Lyn: I’m an only child. Born in San Francisco, I was raised in Minnesota, my mother’s home state. My father was a Texan and it’s from him that I inherited my love of the Old West. I’m married to my high school sweetheart. We have two grown children, six grandkids and a passel of cats.


Caroline: I love cats, but only have two. I notice that you also have a memoir titled SIX CATS IN MY KITCHEN. Would you like to give us a small peek at that book before we go on to DARLIN' DRUID?


Lyn: Thank you. I invite you to try my memoir, SIX CATS IN MY KITCHEN. Six special cats are the headline-grabbing stars, but I touch upon subjects such as grieving the loss of loved ones, living with a disability, and coping with major life changes.


Quoting reviewer Todd Fonseca, “Through her prose, Horner’s love of life, cats, and wonderfully engaging humor comes through in this high energy memoir. Reading Horner’s story is like chatting with a best friend over coffee on a Sunday afternoon – few things in life are better.



Caroline: Your book sounds inviting. Who are your favorite authors and favorite genres?


Lyn: Diana Gabaldon is my favorite author. I adore her Outlander series. I also like Linda Howard and Iris Johansen. As you might guess, my favorite genres are historical romance (especially Scottish, Irish and western romance) and contemporary romantic suspense.


Caroline: We share a love of the same genres.

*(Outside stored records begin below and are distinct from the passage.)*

(* ===== verification/GoText.v ===== *)
(** * Text: unicode/utf8, the parts of bytes and strings that work on text, strconv.Atoi

    A string or []byte is the list of its bytes.  [EncodeRune] and [DecodeRune] are UTF-8 as
    unicode/utf8 implements it, with U+FFFD for what is not valid; [TrimSpace] removes the
    code points that unicode.IsSpace accepts from both ends. *)
From S2P Require Import Prelude Decimal.
Local Open Scope Z_scope.

(** ** unicode/utf8 *)

Definition RuneError : Z := 65533.
Definition RuneSelf : Z := 128.

Definition valid_rune (r : Z) : bool :=
  ((0 <=? r) && (r <? 55296)) || ((57344 <=? r) && (r <=? 1114111)).

(** The bytes of a rune that is valid. *)
Definition encode_valid (r : Z) : list Z :=
  if r <? 128 then [r]
  else if r <? 2048 then [192 + r / 64; 128 + r mod 64]
  else if r <? 65536 then [224 + r / 4096; 128 + r / 64 mod 64; 128 + r mod 64]
  else [240 + r / 262144; 128 + r / 4096 mod 64; 128 + r / 64 mod 64; 128 + r mod 64].

Definition EncodeRune (r : Z) : list Z := encode_valid (if valid_rune r then r else RuneError).

(** Is [b] a continuation byte within [lo .. hi]? *)
Definition cont (lo hi b : Z) : bool := (lo <=? b) && (b <=? hi).

(** The range of the second byte after the first byte [b0]. *)
Definition second_range (b0 : Z) : Z * Z :=
  if b0 =? 224 then (160, 191)
  else if b0 =? 237 then (128, 159)
  else if b0 =? 240 then (144, 191)
  else if b0 =? 244 then (128, 143)
  else (128, 191).

(** DecodeRune: the first rune and its width; (RuneError, 1) when the encoding is invalid. *)
Definition DecodeRune (s : list Z) : Z * nat :=
  match s with
  | [] => (RuneError, 0%nat)
  | b0 :: s =>
    let '(lo, hi) := second_range b0 in
    if b0 <? 128 then (b0, 1%nat)
    else if (b0 <? 194) || (244 <? b0) then (RuneError, 1%nat)
    else match s with
    | [] => (RuneError, 1%nat)
    | b1 :: s =>
      if negb (cont lo hi b1) then (RuneError, 1%nat)
      else if b0 <? 224 then ((b0 - 192) * 64 + (b1 - 128), 2%nat)
      else match s with
      | [] => (RuneError, 1%nat)
      | b2 :: s =>
        if negb (cont 128 191 b2) then (RuneError, 1%nat)
        else if b0 <? 240 then ((b0 - 224) * 4096 + (b1 - 128) * 64 + (b2 - 128), 3%nat)
        else match s with
        | [] => (RuneError, 1%nat)
        | b3 :: _ =>
          if negb (cont 128 191 b3) then (RuneError, 1%nat)
          else ((b0 - 240) * 262144 + (b1 - 128) * 4096 + (b2 - 128) * 64 + (b3 - 128), 4%nat)
        end
      end
    end
  end.

(** utf8.RuneStart *)
Definition RuneStart (b : Z) : bool := negb (cont 128 191 b).

(** The first start byte among the last four bytes of a string, whose bytes come last first:
    what lies between it and the end. *)
Fixpoint last_start (fuel : nat) (s : list Z) (acc : list Z) : option (list Z) :=
  match fuel, s with
  | S fuel, b :: s => if RuneStart b then Some (b :: acc) else last_start fuel s (b :: acc)
  | _, _ => None
  end.
Lemma parse_ellipsis l r :
  groups_ok l -> groups_ok r -> (length l + length r <= 7)%nat ->
  parseIPv6 (text l ++ 58 :: 58 :: text r) =
    Some (groups_bytes l ++ replicate (2 * (8 - length l - length r)) 0 ++ groups_bytes r).
Proof.
  intros Fl Fr L. unfold parseIPv6. destruct (decide (l = [])) as [->|Hl].
  - change (text [] ++ 58 :: 58 :: text r) with (58 :: 58 :: text r). cbn [HasPrefix Z.eqb Pos.eqb andb drop].
    replace (HasPrefix (text r) []) with true by (by destruct (text r)). rewrite !drop_0.
    destruct (decide (r = [])) as [->|Hr]; [done|].
    destruct (text_head r Hr Fr) as (c & s & E & _). rewrite decide_False by (by rewrite E).
    rewrite loop_text by (done || cbn in L; lia). apply (expand_groups [] r L).
  - destruct (text_head l Hl Fl) as (c & s & E & Hc & _). rewrite E. cbn [app]. rewrite no_prefix by done.
    rewrite app_comm_cons, <- E, loop_ellipsis by (done || lia). cbn zeta. cbn [app].
    destruct (decide (r = [])) as [->|Hr].
    + change (text []) with (@nil Z). rewrite decide_True by done. rewrite <- (app_nil_r (groups_bytes l)) at 1.
      apply (expand_groups l [] L).
    + destruct (text_head r Hr Fr) as (c2 & s2 & E2 & _). rewrite decide_False by (by rewrite E2).
      rewrite loop_text by (done || lia). by apply expand_groups.
Qed.
End ipv6.

(** Bytes and groups. *)
Lemma groups_bytes_groups ip :
  bytes_ok ip -> Nat.even (length ip) = true -> groups_ok (groups ip) /\ groups_bytes (groups ip) = ip /\ (2 * length (groups ip) = length ip)%nat.
Proof.
  remember (length ip) as n eqn:Hn. revert ip Hn. induction n as [n IH] using lt_wf_ind. intros [|a [|b ip]] -> Hb He; [by split_and!; [constructor|..]|done|].
  apply bytes_ok_cons in Hb as [Ha Hb]. apply bytes_ok_cons in Hb as [Hb Hip].
  destruct (IH (length ip) ltac:(cbn; lia) ip eq_refl Hip He) as (F & E & L). cbn [groups].
  split_and!; [constructor; [lia|done]| |cbn [length]; lia].
  unfold groups_bytes, group_bytes in *. cbn [fmap list_fmap concat app]. rewrite E.
  rewrite Z.div_add_l, Z.div_small by lia. replace ((a * 256 + b) mod 256) with b by (rewrite Z.add_comm, Z.mod_add, Z.mod_small; lia).
  f_equal. lia.
Qed.

Lemma groups_bytes_zero k : groups_bytes (replicate k 0) = replicate (2 * k) 0.
Proof. induction k as [|k IH]; [done|]. replace (2 * S k)%nat with (S (S (2 * k))) by lia. cbn [replicate]. rewrite <- IH. done. Qed.

Lemma groups_bytes_app l r : groups_bytes (l ++ r) = groups_bytes l ++ groups_bytes r.
Proof. unfold groups_bytes. by rewrite fmap_app, concat_app. Qed.
Lemma find_element_Some target b e rest :
  find_element target b = Some (e, rest) ->
  exists l1 l2, b = l1 ++ e :: l2 /\ rest = l1 ++ l2 /\ Id e = Id target /\
                Forall (fun x => Id x <> Id target) l1.
Proof.
  revert rest. induction b as [|x b IH]; intros rest; simpl; [done|].
  destruct (Equals x target) eqn:E.
  - intros [= -> ->]. apply Equals_true in E. by exists [], rest.
  - destruct (find_element target b) as [[y r]|]; [|done]. intros [= -> <-].
    destruct (IH r eq_refl) as (l1 & l2 & -> & -> & Hid & Hall).
    apply Equals_false in E. exists (x :: l1), l2. repeat split; auto.
Qed.

Lemma find_element_None target b :
  find_element target b = None <-> Forall (fun x => Id x <> Id target) b.
Proof.
  induction b as [|x b IH]; simpl; [by split|].
  rewrite Forall_cons, <- IH. destruct (Equals x target) eqn:E.
  - apply Equals_true in E. naive_solver.
  - apply Equals_false in E. destruct (find_element target b) as [[y r]|]; naive_solver.
Qed.

Lemma find_element_perm target b e rest :
  find_element target b = Some (e, rest) -> b ≡ₚ e :: rest.
Proof.
  intros (l1 & l2 & -> & -> & _ & _)%find_element_Some. by rewrite Permutation_middle.
Qed.

Lemma existsb_find target b :
  existsb (fun e => Equals e target) b = bool_decide (is_Some (find_element target b)).
Proof.
  induction b as [|x b IH]; simpl; [done|]. destruct (Equals x target); simpl; [done|].
  rewrite IH. by destruct (find_element target b) as [[]|].
Qed.

Lemma existsb_Equals target b :
  existsb (fun e => Equals e target) b = true <-> Id target ∈ Id <$> b.
Proof.
  rewrite existsb_exists, list_elem_of_fmap. setoid_rewrite Equals_true.
  setoid_rewrite <- list_elem_of_In. naive_solver.
Qed.

(** ** Access to buckets *)

Lemma Bucket_Some t i b : Bucket t i = Some b -> 0 <= i /\ buckets t !! Z.to_nat i = Some b.
Proof. unfold Bucket. destruct (Z.leb_spec 0 i); simpl; [|done]. by destruct (_ <? _). Qed.

Lemma Bucket_nat t i : Bucket t (Z.of_nat i) = buckets t !! i.
Proof.
  unfold Bucket. rewrite Nat2Z.id. destruct (Z.leb_spec 0 (Z.of_nat i)); [|lia].
  destruct (Z.ltb_spec (Z.of_nat i) (Z.of_nat (length (buckets t)))); simpl; [done|].
  symmetry. apply lookup_ge_None. lia.
Qed.

Lemma bucket_id_range n t target :
  wf_table n t -> wf_id n target -> 0 <= bucket_id t target < Z.of_nat (length (buckets t)).
Proof.
  intros W Ht. pose proof (wf_pos _ _ W).
  pose proof (PrefixLen_range n (XorID target (self t)) ltac:(lia)
                (wf_id_XorID n _ _ Ht (wf_self _ _ W))).
  rewrite (wf_len _ _ W). unfold bucket_id. lia.
Qed.

Lemma wf_bucket_exists n t target :
  wf_table n t -> wf_id n target ->
  exists b, Bucket t (bucket_id t target) = Some b /\
            buckets t !! Z.to_nat (bucket_id t target) = Some b.
Proof.
  intros W Ht. pose proof (bucket_id_range n t target W Ht) as R.
  destruct (lookup_lt_is_Some_2 (buckets t) (Z.to_nat (bucket_id t target))) as [b Hb]; [lia|].
  exists b. split; [|done]. rewrite <- Bucket_nat, Z2Nat.id in Hb by lia. done.
Qed.

Lemma bucket_id_Id t p q : Id p = Id q -> bucket_id t p = bucket_id t q.
Proof. intros E. unfold bucket_id, PrefixLen, XorID. simpl. by rewrite E. Qed.
(** One round: the peers asked next, and what has become of the lookup. *)
Lemma receive_result_spec s i q result :
  lookup_inv n U alpha s -> lRunning s !! i = Some q -> offered q = Some result ->
  exists t new found queue', receive_result alpha targetID i result s
    = Ok (mkLookup (mkLookupBucket (pending (lBucket s) - 1 + Z.of_nat (length new)) queue') (lKnown s)
            (list_to_set (keys_of new) ∪ lVisited s) (lResults s ++ found) t
            (delete i (lRunning s) ++ (Querying <$> new)) (lAsked s ++ new)) /\
    wf_table n t /\ found = filter (fun p => PublicKeyHex p ∉ lKnown s) (rresponses result) /\
    Forall (good n U) found /\ Forall (good n U) queue' /\
    (exists queue1, queue1 ≡ₚ queue (lBucket s) ++ found /\ queue' `sublist_of` queue1) /\
    new `sublist_of` queue' /\ NoDup (keys_of new) /\ Forall (fun p => PublicKeyHex p ∉ lVisited s) new /\
    pending (lBucket s) - 1 + Z.of_nat (length new) <= alpha /\
    (pending (lBucket s) - 1 + Z.of_nat (length new) < alpha ->
     Forall (fun p => PublicKeyHex p ∈ (list_to_set (keys_of new) : gset pubkey) ∪ lVisited s) queue').
Proof.
  intros I Hq Ho. destruct q as [p|p [|? ?] valid]; [done| |done]. injection Ho as <-.
  pose proof (li_running _ _ _ _ I) as HR. rewrite Forall_forall in HR.
  specialize (HR _ (list_elem_of_lookup_2 _ _ _ Hq)). apply Forall_cons in HR as [Hp HV]. cbn in HV.
  assert (exists t, match valid with
    | [] => let? removed := RemovePeer (lRouter s) p in Ok removed.1 | _ => Ok (lRouter s) end = Ok t /\ wf_table n t) as (t0 & E0 & W0).
  { destruct valid; [|eauto using li_table]. destruct (RemovePeer_spec n (lRouter s) p (li_table _ _ _ _ I) (proj1 Hp)) as (t & E & _).
    rewrite E. eexists. split; [done|]. eapply RemovePeer_wf; [by apply I|done]. }
  unfold receive_result. cbn [rresponses rpeer]. cbv zeta. rewrite E0. cbn [res_bind].
  destruct (take_response_spec n (lKnown s) valid t0 (lResults s) (queue (lBucket s)) W0) as (t & found & -> & W & Ef).
  { apply (Forall_impl _ _ _ HV). by intros ? []. }
  cbn [res_bind]. destruct (sort_queue_ok (lResults s ++ found) (queue (lBucket s) ++ found)) as (queue1 & -> & P1).
  { rewrite !length_app. pose proof (li_queue _ _ _ _ I). lia. }
  cbn [res_bind]. pose proof (cut_sublist queue1) as C. set (queue' := if BucketSize <? _ then _ else _) in *.
  destruct (schedule_spec alpha (pending (lBucket s) - 1) queue' (lVisited s) (delete i (lRunning s)) (lAsked s))
    as (new & -> & S1 & S2 & S3 & S4 & S5); [pose proof (li_alpha _ _ _ _ I); lia|].
  assert (Forall (good n U) found) as GF.
  { subst found. rewrite Forall_forall in HV |- *. intros x [_ Hx]%list_elem_of_filter. by apply HV. }
  exists t, new, found, queue'. split_and!; eauto. eapply Forall_sublist; [exact C|]. rewrite P1. apply Forall_app. split; [apply I|done].
Qed.

Lemma lookup_step_inv s e r :
  lookup_inv n U alpha s -> answer_ok n U e -> lookup_step alpha targetID e s = Some r ->
  exists s', r = Ok s' /\ lookup_inv n U alpha s' /\ lVisited s ⊆ lVisited s'.
Proof.
  intros I A. unfold lookup_step. destruct e as [i a|i].
  - destruct (lRunning s !! i) as [q|] eqn:Hq; cbn [mbind option_bind]; [|done].
    pose proof (li_running _ _ _ _ I) as HR. pose proof HR as HR'. rewrite Forall_forall in HR'.
    pose proof (query_inv a q (lRouter s) (li_table _ _ _ _ I) (HR' _ (list_elem_of_lookup_2 _ _ _ Hq)) A) as Q.
    destruct (queryPeerByIDExt a q (lRouter s)) as [r'|]; cbn [mbind option_bind]; [|done].
    destruct Q as (q' & t' & -> & W & F). intros [= <-]. eexists. split; [done|]. split; [|done]. destruct I. split; cbn; try done.
    + by rewrite length_insert.
    + by apply Forall_insert.
  - destruct (0 <? pending (lBucket s)); [|done].
    destruct (lRunning s !! i) as [q|] eqn:Hq; cbn [mbind option_bind]; [|done].
    destruct (offered q) as [result|] eqn:Ho; cbn [mbind option_bind]; [|done]. intros [= <-].
    destruct (receive_result_spec s i q result I Hq Ho)
      as (t & new & found & queue' & -> & W & Ef & GF & GQ & (queue1 & P1 & S1) & S2 & S3 & S4 & S5 & S6).
    eexists. split; [done|]. split; [|by apply union_subseteq_r].
    split; cbn; try done.
    + rewrite length_app, length_fmap, length_delete, (li_pending _ _ _ _ I) by eauto. pose proof (lookup_lt_Some _ _ _ Hq). lia.
    + pose proof (sublist_length _ _ S1) as L. rewrite P1, !length_app in *. pose proof (li_queue _ _ _ _ I). lia.
    + apply Forall_app. split; [apply I|done].
    + apply Forall_app. split; [apply Forall_delete, I|]. apply Forall_fmap. apply (Forall_sublist (good n U)) in S2; [|exact GQ].
      apply (Forall_impl _ _ _ S2). intros x Hx. by apply Forall_singleton.
    + rewrite fmap_app. apply NoDup_app. split_and!; [apply I| |done].
      intros k (x & -> & Hx)%list_elem_of_fmap (p' & E & Hp')%list_elem_of_fmap. rewrite Forall_forall in S4. apply (S4 p' Hp').
      rewrite <- E. pose proof (li_visited _ _ _ _ I) as V. rewrite Forall_forall in V. by apply V.
    + apply Forall_app. split.
      * apply (Forall_impl _ _ _ (li_visited _ _ _ _ I)). intros x Hx. by apply elem_of_union_r.
      * apply Forall_forall. intros x Hx. apply elem_of_union_l, elem_of_list_to_set. by apply list_elem_of_fmap_2.
Qed.
End steps.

Isn't Diana Gabaldon a lovely person as well as a great writer? How many books do you read a month? What are you reading now?


Lyn: I don’t read as much as I used to because I’m busy writing. Such a burden!  Even so, I read five or six books a month. Right now I’m re-reading KINSMAN'S OATH by Susan Krinard. When I find books I like, I often read them again and again.

Lynn's Memoirs
and her 6 cats
Caroline: So do I, and each time I get something new from them. When you’re not writing, what’s your favorite way to relax and recharge? I know you love your cats, but do you have any hobbies?


Lyn: Let’s see, I love to read of course, and I love movies. Some of my favorites are the "Lord of The Rings" trilogy, "Avatar," "Gladiator," "Last of the Mohicans," and "Red River" (the original black and white version with John Wayne and Montgomery Clift.) Gardening is my only outdoor hobby.


Caroline: At our house we're very grateful for Netflix so we can watch our favorite movies and TV series. Describe yourself in three or four words.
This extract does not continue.